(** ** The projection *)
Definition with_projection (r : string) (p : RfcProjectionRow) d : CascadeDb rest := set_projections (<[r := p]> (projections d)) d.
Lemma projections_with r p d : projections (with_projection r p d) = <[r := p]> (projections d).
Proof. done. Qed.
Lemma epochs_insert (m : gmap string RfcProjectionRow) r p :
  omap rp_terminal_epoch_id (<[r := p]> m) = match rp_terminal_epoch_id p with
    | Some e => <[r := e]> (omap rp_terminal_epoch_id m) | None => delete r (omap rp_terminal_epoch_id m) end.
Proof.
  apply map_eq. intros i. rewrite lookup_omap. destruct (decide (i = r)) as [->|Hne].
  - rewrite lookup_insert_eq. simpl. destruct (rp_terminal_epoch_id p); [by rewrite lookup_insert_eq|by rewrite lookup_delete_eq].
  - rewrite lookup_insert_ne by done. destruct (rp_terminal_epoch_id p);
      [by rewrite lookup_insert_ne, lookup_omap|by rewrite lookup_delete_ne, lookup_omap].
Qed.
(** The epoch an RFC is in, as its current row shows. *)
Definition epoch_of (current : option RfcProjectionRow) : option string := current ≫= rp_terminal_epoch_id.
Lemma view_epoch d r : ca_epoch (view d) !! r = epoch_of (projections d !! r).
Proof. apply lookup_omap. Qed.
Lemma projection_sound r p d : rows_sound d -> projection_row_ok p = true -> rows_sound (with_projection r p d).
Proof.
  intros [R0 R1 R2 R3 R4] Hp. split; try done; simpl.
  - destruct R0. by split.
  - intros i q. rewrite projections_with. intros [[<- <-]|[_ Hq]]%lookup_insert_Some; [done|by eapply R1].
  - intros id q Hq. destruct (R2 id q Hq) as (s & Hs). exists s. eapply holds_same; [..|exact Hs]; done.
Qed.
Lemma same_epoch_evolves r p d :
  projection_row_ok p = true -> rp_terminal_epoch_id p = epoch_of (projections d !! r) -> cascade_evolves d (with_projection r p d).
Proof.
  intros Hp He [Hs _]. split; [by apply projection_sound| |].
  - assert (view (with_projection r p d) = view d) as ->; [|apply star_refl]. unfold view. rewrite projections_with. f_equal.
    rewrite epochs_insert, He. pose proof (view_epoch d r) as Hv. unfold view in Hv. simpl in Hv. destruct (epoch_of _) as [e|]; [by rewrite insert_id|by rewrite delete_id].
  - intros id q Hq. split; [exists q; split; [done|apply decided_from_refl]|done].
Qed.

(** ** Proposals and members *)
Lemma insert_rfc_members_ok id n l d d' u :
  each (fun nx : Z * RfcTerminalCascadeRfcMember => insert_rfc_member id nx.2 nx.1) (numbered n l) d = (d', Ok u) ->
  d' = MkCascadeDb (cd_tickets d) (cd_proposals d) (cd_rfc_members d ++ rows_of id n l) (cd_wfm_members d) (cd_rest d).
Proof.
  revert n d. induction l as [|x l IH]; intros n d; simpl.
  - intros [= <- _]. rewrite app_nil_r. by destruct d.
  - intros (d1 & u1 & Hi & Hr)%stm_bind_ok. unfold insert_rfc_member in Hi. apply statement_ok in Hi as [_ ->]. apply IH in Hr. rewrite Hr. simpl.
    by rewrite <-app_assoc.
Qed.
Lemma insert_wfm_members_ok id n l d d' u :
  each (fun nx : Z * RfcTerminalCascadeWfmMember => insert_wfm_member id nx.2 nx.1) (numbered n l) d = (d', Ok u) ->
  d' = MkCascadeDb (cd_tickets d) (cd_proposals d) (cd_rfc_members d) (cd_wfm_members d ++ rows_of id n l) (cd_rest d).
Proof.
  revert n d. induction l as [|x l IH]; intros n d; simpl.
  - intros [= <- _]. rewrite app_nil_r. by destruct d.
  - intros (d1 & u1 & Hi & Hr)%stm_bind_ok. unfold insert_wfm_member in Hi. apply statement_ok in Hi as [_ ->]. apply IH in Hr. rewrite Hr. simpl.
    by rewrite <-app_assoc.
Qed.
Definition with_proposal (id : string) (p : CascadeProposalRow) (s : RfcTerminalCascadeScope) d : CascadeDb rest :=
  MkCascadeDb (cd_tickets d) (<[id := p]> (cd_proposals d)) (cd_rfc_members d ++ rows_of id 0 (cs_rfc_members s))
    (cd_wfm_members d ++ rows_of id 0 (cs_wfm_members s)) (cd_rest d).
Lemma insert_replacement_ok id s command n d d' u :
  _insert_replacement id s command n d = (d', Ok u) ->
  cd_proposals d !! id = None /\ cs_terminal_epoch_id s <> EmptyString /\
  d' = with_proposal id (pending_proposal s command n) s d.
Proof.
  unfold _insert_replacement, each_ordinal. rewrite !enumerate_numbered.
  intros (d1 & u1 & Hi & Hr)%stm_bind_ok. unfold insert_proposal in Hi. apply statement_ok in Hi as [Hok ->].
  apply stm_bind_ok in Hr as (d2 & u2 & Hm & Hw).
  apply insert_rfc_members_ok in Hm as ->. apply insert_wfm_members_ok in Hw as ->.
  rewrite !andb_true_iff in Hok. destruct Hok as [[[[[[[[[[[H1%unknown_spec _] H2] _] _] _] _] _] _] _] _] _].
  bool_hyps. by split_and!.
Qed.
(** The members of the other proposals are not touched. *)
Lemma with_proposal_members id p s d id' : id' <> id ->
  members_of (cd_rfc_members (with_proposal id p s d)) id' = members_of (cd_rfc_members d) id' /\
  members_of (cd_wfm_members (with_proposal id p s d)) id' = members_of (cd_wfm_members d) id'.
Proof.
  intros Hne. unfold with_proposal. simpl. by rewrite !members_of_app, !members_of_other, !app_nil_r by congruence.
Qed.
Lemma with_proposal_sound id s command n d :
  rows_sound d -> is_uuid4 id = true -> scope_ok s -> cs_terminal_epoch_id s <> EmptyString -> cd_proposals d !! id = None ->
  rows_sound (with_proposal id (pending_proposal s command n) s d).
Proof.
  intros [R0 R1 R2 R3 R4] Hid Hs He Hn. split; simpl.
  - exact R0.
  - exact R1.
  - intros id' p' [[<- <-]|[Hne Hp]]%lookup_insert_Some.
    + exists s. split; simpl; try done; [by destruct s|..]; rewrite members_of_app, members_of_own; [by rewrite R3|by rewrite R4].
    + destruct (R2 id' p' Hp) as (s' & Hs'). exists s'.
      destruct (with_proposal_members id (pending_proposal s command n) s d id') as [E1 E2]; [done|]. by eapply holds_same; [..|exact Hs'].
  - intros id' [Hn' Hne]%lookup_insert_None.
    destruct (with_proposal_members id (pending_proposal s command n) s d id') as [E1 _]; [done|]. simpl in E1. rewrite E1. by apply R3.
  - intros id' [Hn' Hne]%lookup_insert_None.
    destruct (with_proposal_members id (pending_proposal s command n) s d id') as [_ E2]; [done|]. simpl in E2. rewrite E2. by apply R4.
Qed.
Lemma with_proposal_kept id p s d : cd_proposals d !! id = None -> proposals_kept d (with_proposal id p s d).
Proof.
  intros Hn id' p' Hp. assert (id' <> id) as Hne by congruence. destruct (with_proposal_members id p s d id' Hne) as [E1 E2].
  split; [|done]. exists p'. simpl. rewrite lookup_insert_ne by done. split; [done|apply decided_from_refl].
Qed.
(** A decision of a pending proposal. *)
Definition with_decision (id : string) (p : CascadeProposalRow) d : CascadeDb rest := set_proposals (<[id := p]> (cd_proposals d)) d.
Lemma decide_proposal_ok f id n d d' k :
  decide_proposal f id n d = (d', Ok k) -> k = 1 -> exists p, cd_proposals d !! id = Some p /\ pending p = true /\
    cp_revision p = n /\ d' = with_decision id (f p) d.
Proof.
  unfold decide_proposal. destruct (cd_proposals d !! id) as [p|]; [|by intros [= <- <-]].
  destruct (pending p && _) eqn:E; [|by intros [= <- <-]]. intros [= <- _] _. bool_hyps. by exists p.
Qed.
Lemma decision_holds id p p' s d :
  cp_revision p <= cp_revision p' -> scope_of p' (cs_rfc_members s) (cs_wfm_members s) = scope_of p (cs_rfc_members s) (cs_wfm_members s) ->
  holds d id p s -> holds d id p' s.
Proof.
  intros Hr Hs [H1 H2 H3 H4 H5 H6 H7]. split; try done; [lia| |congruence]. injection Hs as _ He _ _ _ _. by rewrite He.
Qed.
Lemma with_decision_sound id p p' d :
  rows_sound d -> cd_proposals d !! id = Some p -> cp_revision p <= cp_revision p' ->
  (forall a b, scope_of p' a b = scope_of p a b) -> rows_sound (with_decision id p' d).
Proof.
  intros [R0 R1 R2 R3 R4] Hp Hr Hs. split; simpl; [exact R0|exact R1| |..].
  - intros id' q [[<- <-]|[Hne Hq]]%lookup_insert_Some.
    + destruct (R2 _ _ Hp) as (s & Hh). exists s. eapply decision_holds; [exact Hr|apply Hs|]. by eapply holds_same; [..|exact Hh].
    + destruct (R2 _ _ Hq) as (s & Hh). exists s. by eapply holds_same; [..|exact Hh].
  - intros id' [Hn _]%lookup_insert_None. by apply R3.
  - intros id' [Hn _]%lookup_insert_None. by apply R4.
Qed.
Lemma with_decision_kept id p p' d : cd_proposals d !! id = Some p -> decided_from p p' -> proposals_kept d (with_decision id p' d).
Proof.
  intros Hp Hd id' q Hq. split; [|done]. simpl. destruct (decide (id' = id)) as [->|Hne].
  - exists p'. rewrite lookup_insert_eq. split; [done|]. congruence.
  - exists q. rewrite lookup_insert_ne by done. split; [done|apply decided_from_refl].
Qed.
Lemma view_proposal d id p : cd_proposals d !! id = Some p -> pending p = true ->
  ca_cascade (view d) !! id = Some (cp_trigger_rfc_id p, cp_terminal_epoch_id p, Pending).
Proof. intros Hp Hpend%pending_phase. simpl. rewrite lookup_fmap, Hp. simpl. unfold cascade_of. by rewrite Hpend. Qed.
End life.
...
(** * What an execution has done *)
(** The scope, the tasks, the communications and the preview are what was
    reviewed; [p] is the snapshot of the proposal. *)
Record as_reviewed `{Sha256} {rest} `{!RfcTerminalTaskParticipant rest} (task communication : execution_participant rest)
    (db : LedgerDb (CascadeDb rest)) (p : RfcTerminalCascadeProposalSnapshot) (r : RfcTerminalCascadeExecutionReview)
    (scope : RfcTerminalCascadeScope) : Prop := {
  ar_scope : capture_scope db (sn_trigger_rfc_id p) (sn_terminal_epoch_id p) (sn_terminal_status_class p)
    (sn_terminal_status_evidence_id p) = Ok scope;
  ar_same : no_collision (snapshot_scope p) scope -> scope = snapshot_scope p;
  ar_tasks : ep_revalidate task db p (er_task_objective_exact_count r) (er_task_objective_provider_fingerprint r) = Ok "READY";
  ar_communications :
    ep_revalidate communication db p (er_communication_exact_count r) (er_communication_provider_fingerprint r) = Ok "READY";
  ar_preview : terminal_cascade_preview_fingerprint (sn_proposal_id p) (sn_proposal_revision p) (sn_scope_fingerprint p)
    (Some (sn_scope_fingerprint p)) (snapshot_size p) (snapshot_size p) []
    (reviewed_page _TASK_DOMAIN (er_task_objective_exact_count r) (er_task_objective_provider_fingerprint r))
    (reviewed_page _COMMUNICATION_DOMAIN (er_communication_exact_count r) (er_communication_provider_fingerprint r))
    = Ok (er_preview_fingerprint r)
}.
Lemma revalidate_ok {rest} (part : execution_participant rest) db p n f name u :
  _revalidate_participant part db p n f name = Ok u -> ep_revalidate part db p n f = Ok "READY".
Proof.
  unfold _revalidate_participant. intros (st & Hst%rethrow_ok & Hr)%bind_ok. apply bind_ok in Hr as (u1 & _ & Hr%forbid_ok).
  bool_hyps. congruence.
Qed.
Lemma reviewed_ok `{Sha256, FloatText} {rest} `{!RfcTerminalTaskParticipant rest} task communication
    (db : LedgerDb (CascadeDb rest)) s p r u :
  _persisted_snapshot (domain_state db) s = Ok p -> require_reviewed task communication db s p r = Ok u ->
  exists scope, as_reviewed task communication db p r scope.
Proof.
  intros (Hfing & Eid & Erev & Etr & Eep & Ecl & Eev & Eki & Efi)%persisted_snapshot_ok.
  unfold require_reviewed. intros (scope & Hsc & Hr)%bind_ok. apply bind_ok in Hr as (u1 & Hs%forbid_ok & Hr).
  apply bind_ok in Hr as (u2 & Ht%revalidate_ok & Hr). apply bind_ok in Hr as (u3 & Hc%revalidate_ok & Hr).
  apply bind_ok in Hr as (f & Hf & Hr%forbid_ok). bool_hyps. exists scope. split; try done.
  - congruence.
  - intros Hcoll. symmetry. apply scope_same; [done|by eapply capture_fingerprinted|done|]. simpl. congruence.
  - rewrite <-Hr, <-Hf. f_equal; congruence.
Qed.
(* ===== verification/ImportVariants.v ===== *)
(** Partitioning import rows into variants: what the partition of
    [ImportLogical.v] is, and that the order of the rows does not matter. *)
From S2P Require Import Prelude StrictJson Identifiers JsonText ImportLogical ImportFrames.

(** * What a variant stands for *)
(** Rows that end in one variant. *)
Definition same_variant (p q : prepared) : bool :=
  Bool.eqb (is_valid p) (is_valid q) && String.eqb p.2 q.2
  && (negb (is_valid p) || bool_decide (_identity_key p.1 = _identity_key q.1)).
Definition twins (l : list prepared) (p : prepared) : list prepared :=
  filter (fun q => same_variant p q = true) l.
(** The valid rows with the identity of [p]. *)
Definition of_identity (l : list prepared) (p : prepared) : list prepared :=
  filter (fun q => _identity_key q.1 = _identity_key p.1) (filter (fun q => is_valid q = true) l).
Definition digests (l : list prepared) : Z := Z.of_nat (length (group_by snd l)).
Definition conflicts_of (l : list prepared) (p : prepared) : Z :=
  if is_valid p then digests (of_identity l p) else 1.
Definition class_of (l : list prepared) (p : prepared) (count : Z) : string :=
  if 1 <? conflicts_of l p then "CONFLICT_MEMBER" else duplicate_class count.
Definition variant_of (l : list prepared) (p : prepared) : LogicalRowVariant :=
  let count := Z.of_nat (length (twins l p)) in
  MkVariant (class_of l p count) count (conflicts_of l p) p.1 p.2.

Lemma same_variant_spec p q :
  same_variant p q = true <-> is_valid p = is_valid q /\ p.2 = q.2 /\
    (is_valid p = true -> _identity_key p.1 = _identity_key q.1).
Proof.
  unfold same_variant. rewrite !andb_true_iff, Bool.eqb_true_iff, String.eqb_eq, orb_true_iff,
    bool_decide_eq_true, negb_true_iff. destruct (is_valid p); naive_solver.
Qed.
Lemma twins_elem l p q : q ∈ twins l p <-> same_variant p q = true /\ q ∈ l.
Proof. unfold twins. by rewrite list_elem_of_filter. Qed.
--
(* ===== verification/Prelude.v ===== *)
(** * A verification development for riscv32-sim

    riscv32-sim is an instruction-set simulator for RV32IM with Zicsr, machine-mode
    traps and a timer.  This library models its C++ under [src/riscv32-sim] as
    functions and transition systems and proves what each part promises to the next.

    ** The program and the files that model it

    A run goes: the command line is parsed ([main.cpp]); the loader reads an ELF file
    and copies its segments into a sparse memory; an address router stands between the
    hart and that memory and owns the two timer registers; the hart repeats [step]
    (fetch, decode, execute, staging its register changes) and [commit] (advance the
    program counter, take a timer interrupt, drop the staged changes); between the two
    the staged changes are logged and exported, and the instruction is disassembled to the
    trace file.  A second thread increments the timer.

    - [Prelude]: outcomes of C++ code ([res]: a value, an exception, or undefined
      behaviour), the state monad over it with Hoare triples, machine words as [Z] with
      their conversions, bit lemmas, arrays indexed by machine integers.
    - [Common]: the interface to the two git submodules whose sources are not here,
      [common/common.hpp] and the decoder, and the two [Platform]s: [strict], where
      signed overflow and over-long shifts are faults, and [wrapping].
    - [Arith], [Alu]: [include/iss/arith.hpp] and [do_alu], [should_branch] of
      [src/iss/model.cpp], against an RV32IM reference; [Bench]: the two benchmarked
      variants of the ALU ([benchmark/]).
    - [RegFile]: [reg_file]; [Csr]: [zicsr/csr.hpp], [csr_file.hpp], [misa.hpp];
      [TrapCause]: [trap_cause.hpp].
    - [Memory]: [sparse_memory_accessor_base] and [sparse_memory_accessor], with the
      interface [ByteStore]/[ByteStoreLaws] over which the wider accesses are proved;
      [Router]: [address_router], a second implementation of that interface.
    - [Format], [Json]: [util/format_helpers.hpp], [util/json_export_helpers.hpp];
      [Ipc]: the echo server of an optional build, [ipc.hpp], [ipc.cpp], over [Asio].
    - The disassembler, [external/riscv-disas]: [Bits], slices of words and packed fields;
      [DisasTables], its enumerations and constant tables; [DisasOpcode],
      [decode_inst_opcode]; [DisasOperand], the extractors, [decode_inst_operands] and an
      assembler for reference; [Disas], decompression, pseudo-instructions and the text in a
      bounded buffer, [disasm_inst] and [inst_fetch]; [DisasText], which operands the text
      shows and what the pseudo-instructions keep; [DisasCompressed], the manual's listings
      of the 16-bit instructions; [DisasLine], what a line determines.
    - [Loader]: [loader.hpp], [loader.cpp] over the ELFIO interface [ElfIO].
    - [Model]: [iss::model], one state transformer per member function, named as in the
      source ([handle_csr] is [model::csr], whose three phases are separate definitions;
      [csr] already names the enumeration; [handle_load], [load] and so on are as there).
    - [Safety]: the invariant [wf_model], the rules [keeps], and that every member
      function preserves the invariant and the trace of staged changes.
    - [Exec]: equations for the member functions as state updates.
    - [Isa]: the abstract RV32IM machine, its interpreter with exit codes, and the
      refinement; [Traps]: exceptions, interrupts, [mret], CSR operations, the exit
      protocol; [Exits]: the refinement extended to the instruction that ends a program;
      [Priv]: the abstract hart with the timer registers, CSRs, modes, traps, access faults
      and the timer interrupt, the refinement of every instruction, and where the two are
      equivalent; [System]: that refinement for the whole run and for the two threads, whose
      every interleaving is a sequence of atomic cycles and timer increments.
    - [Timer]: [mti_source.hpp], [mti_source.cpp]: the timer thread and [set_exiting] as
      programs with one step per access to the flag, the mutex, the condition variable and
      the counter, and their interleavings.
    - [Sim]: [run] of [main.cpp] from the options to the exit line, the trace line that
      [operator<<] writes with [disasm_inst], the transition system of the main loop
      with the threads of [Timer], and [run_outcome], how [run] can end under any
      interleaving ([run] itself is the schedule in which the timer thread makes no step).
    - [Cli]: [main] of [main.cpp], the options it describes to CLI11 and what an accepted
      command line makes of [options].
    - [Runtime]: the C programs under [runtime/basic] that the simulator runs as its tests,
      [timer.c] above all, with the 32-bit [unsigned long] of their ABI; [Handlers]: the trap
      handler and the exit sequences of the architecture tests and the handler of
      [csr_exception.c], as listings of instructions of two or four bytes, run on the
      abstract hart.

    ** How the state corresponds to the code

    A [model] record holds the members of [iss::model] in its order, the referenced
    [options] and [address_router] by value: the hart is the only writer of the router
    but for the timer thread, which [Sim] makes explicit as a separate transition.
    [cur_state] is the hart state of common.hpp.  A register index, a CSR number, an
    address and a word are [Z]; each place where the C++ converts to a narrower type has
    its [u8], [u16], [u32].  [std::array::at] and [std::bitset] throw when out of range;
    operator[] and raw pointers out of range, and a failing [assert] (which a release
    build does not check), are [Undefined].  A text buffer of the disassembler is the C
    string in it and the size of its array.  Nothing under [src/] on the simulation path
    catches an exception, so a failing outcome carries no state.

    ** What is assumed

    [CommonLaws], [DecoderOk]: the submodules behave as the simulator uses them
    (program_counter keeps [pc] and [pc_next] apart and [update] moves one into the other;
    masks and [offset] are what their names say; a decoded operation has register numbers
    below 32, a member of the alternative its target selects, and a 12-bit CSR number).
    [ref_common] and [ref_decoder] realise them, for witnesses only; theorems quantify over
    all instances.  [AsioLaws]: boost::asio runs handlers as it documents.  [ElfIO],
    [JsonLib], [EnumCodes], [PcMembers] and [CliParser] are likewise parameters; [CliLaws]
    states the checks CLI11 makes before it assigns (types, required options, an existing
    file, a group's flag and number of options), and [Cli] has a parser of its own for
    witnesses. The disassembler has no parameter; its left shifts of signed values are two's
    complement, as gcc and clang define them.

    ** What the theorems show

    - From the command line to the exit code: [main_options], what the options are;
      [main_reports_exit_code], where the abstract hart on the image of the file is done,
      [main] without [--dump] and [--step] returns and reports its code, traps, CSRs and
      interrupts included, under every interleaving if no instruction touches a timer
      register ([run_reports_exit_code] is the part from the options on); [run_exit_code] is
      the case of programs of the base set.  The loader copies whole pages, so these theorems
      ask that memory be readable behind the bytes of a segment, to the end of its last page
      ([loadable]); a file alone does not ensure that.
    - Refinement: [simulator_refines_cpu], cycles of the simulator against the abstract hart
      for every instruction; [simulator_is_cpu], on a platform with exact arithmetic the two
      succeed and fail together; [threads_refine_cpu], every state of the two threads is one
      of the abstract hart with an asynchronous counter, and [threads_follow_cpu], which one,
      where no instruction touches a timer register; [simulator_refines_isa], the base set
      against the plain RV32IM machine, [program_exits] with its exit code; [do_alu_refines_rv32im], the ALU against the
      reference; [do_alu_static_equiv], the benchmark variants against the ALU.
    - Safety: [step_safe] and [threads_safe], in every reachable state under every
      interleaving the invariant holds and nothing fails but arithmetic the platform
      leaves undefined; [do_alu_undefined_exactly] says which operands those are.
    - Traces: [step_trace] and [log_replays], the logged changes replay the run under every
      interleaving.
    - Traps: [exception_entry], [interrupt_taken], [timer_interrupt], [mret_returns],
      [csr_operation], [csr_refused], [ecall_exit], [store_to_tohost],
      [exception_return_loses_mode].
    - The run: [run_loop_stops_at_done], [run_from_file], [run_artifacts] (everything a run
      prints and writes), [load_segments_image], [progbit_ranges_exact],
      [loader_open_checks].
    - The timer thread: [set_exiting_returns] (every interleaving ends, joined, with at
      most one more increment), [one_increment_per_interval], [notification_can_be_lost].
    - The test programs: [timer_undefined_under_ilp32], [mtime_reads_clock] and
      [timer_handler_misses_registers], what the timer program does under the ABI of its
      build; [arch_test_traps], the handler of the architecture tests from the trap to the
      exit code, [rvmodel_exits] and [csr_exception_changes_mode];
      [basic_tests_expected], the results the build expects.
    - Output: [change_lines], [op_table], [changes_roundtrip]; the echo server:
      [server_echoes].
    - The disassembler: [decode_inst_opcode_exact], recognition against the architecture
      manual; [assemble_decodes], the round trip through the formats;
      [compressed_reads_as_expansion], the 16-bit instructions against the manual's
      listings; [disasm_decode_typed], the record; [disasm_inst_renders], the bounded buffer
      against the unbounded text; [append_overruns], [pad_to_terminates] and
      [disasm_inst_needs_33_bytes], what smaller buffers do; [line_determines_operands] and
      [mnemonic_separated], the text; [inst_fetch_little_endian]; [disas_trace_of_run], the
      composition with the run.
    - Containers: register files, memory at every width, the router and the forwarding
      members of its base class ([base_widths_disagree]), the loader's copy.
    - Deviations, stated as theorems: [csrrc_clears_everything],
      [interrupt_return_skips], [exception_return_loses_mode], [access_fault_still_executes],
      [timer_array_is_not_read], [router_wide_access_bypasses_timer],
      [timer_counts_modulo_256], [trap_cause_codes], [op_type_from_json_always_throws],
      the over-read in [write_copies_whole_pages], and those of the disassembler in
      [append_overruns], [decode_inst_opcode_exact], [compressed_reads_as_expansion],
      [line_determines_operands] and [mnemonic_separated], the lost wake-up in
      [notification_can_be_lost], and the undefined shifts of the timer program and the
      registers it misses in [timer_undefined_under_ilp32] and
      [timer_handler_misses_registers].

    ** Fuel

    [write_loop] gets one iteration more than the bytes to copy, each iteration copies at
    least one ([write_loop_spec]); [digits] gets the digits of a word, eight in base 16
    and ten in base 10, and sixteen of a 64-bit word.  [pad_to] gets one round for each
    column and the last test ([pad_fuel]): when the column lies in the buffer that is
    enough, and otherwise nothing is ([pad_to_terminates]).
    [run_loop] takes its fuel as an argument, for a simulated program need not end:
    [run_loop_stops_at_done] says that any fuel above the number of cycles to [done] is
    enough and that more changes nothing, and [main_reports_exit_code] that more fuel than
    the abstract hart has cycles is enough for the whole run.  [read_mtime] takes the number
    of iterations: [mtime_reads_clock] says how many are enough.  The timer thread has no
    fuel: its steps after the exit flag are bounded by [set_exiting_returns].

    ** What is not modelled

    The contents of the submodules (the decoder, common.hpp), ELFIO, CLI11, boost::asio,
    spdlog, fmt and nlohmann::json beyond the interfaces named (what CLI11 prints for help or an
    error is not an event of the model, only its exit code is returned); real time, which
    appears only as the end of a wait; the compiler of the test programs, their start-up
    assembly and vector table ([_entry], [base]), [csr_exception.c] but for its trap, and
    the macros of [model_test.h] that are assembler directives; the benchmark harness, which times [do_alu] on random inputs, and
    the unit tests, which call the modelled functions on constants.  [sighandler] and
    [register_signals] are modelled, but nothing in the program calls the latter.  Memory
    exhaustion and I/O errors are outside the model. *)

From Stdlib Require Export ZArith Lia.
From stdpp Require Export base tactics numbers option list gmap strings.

* _Required work_: From the material above, set down exactly the lines starting at the one with "(** ** The projection *)" and ending at the one with "Lemma epochs_insert (m", end lines included.

* _Answer area_:
(** ** The projection *)
Definition with_projection (r : string) (p : RfcProjectionRow) d : CascadeDb rest := set_projections (<[r := p]> (projections d)) d.
Lemma projections_with r p d : projections (with_projection r p d) = <[r := p]> (projections d).
Proof. done. Qed.
Lemma epochs_insert (m : gmap string RfcProjectionRow) r p :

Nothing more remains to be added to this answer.